Exercise aim:
Once you find the line containing "Lemma getWriteBuffers_undergrown b" in the data below, copy it and each following line exactly, up to and including the line containing "rewrite read_loop_S by lia. destruct (Nat.leb_spec (n - room)", and nothing else.

*** Opening of The data ***

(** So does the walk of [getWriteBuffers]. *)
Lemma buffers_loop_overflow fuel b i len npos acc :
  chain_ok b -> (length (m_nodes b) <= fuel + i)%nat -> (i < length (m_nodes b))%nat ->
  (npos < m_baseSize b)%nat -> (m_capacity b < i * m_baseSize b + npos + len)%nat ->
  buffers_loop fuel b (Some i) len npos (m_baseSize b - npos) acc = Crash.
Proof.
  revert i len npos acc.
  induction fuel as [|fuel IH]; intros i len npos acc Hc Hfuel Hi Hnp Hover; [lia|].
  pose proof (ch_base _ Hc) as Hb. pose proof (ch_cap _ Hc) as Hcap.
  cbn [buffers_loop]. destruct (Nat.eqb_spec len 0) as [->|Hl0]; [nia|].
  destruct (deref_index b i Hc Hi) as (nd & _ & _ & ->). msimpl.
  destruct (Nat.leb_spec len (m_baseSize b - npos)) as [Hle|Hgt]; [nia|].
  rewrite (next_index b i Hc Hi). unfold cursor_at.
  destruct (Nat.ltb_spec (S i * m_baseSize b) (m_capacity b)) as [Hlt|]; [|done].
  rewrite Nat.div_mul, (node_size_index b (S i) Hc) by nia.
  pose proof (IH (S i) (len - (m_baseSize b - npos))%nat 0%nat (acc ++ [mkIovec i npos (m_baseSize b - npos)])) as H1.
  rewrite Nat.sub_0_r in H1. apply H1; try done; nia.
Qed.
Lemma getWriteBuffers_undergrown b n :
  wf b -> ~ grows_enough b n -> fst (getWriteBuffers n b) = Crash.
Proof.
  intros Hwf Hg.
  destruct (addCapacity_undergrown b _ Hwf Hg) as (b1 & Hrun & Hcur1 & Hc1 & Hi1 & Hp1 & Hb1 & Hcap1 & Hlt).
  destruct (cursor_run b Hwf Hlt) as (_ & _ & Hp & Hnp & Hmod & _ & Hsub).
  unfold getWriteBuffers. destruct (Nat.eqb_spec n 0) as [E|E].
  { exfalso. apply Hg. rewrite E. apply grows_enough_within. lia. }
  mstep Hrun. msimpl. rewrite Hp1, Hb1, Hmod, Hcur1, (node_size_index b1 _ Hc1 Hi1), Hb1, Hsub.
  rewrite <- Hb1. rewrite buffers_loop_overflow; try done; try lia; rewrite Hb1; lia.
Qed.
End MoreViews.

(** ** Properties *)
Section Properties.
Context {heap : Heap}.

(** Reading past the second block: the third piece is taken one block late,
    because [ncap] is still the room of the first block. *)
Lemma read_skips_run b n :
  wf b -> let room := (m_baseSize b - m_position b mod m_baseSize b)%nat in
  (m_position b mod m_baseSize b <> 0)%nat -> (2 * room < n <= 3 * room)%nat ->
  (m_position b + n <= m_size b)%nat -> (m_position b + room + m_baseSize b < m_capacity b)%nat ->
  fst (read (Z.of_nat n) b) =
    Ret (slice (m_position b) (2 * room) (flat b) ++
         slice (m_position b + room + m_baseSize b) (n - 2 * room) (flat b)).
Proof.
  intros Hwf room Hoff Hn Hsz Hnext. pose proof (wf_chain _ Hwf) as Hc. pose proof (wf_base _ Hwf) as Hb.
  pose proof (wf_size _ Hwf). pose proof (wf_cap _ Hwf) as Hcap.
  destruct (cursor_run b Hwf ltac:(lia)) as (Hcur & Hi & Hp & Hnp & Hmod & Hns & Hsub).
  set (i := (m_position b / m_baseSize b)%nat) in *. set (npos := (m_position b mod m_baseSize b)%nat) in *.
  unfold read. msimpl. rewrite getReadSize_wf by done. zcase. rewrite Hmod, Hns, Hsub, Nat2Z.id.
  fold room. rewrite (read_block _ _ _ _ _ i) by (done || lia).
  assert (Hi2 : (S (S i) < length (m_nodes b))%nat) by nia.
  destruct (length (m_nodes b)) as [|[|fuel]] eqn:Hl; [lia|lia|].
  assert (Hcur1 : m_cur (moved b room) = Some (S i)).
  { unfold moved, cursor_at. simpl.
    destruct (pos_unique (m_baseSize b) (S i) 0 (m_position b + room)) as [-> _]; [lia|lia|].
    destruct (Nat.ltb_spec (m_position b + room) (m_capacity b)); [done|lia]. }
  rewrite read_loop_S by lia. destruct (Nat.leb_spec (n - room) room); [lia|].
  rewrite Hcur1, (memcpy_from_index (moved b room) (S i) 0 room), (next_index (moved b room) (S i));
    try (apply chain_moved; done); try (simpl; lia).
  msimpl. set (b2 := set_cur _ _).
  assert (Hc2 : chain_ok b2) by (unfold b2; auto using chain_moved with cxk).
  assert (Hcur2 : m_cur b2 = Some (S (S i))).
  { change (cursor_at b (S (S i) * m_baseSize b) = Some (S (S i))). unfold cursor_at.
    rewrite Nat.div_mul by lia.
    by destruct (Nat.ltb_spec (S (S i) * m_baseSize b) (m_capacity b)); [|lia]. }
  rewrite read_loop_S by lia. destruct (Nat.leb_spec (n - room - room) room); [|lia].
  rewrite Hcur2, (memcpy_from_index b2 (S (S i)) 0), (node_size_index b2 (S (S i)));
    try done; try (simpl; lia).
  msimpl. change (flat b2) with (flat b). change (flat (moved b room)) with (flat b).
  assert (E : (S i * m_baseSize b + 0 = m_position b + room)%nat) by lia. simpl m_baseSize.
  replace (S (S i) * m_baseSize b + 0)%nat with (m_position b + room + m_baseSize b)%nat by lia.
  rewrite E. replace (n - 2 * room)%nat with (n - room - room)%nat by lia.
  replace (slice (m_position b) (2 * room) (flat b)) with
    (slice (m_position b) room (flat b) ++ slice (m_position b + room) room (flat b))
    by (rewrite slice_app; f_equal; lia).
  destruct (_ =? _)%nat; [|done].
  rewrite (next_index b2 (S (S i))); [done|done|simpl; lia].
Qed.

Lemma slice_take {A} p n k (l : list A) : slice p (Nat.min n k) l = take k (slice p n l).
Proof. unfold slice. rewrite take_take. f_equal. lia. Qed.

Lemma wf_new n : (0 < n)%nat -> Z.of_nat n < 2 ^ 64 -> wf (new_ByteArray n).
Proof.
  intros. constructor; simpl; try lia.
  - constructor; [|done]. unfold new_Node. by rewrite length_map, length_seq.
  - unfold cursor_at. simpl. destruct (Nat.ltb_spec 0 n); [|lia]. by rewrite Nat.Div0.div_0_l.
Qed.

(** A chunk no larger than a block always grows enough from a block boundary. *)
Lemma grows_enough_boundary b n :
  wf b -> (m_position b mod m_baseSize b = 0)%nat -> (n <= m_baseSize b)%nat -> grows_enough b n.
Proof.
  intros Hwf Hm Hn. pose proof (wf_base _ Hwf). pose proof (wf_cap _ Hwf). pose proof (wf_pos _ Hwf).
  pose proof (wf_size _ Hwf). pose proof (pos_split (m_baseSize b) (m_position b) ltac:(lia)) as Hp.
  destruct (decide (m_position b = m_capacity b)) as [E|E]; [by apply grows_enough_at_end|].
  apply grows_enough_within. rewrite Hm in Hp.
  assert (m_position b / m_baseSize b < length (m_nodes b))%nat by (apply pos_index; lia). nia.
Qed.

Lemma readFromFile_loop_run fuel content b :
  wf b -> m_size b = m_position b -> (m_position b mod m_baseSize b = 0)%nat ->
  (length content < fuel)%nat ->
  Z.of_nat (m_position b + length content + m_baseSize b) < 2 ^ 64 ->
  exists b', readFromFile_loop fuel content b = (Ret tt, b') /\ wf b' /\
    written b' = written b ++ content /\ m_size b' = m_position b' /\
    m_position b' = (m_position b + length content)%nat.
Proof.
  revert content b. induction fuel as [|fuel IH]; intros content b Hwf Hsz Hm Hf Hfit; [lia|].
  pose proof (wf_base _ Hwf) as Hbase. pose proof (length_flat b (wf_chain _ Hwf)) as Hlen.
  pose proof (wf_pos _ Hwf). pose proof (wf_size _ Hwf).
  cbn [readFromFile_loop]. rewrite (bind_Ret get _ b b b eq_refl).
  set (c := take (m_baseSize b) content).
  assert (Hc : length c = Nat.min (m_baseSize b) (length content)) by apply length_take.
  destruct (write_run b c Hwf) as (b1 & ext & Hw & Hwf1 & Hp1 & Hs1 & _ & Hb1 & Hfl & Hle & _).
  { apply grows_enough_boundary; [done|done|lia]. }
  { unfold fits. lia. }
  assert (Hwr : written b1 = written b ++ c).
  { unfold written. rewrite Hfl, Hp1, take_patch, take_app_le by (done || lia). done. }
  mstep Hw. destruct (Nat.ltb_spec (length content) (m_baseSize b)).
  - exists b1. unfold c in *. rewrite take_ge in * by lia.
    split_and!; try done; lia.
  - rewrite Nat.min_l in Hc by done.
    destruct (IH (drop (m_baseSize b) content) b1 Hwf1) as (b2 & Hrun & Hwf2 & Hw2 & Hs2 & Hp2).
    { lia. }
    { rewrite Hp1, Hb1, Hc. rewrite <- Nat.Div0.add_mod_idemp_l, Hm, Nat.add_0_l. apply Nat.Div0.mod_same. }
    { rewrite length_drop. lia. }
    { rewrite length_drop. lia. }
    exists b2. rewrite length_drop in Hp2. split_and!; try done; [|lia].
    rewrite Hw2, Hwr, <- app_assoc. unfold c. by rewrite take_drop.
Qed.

*** Close of The data ***

Exercise solution:
Lemma getWriteBuffers_undergrown b n :
  wf b -> ~ grows_enough b n -> fst (getWriteBuffers n b) = Crash.
Proof.
  intros Hwf Hg.
  destruct (addCapacity_undergrown b _ Hwf Hg) as (b1 & Hrun & Hcur1 & Hc1 & Hi1 & Hp1 & Hb1 & Hcap1 & Hlt).
  destruct (cursor_run b Hwf Hlt) as (_ & _ & Hp & Hnp & Hmod & _ & Hsub).
  unfold getWriteBuffers. destruct (Nat.eqb_spec n 0) as [E|E].
  { exfalso. apply Hg. rewrite E. apply grows_enough_within. lia. }
  mstep Hrun. msimpl. rewrite Hp1, Hb1, Hmod, Hcur1, (node_size_index b1 _ Hc1 Hi1), Hb1, Hsub.
  rewrite <- Hb1. rewrite buffers_loop_overflow; try done; try lia; rewrite Hb1; lia.
Qed.
End MoreViews.

(** ** Properties *)
Section Properties.
Context {heap : Heap}.

(** Reading past the second block: the third piece is taken one block late,
    because [ncap] is still the room of the first block. *)
Lemma read_skips_run b n :
  wf b -> let room := (m_baseSize b - m_position b mod m_baseSize b)%nat in
  (m_position b mod m_baseSize b <> 0)%nat -> (2 * room < n <= 3 * room)%nat ->
  (m_position b + n <= m_size b)%nat -> (m_position b + room + m_baseSize b < m_capacity b)%nat ->
  fst (read (Z.of_nat n) b) =
    Ret (slice (m_position b) (2 * room) (flat b) ++
         slice (m_position b + room + m_baseSize b) (n - 2 * room) (flat b)).
Proof.
  intros Hwf room Hoff Hn Hsz Hnext. pose proof (wf_chain _ Hwf) as Hc. pose proof (wf_base _ Hwf) as Hb.
  pose proof (wf_size _ Hwf). pose proof (wf_cap _ Hwf) as Hcap.
  destruct (cursor_run b Hwf ltac:(lia)) as (Hcur & Hi & Hp & Hnp & Hmod & Hns & Hsub).
  set (i := (m_position b / m_baseSize b)%nat) in *. set (npos := (m_position b mod m_baseSize b)%nat) in *.
  unfold read. msimpl. rewrite getReadSize_wf by done. zcase. rewrite Hmod, Hns, Hsub, Nat2Z.id.
  fold room. rewrite (read_block _ _ _ _ _ i) by (done || lia).
  assert (Hi2 : (S (S i) < length (m_nodes b))%nat) by nia.
  destruct (length (m_nodes b)) as [|[|fuel]] eqn:Hl; [lia|lia|].
  assert (Hcur1 : m_cur (moved b room) = Some (S i)).
  { unfold moved, cursor_at. simpl.
    destruct (pos_unique (m_baseSize b) (S i) 0 (m_position b + room)) as [-> _]; [lia|lia|].
    destruct (Nat.ltb_spec (m_position b + room) (m_capacity b)); [done|lia]. }
  rewrite read_loop_S by lia. destruct (Nat.leb_spec (n - room) room); [lia|].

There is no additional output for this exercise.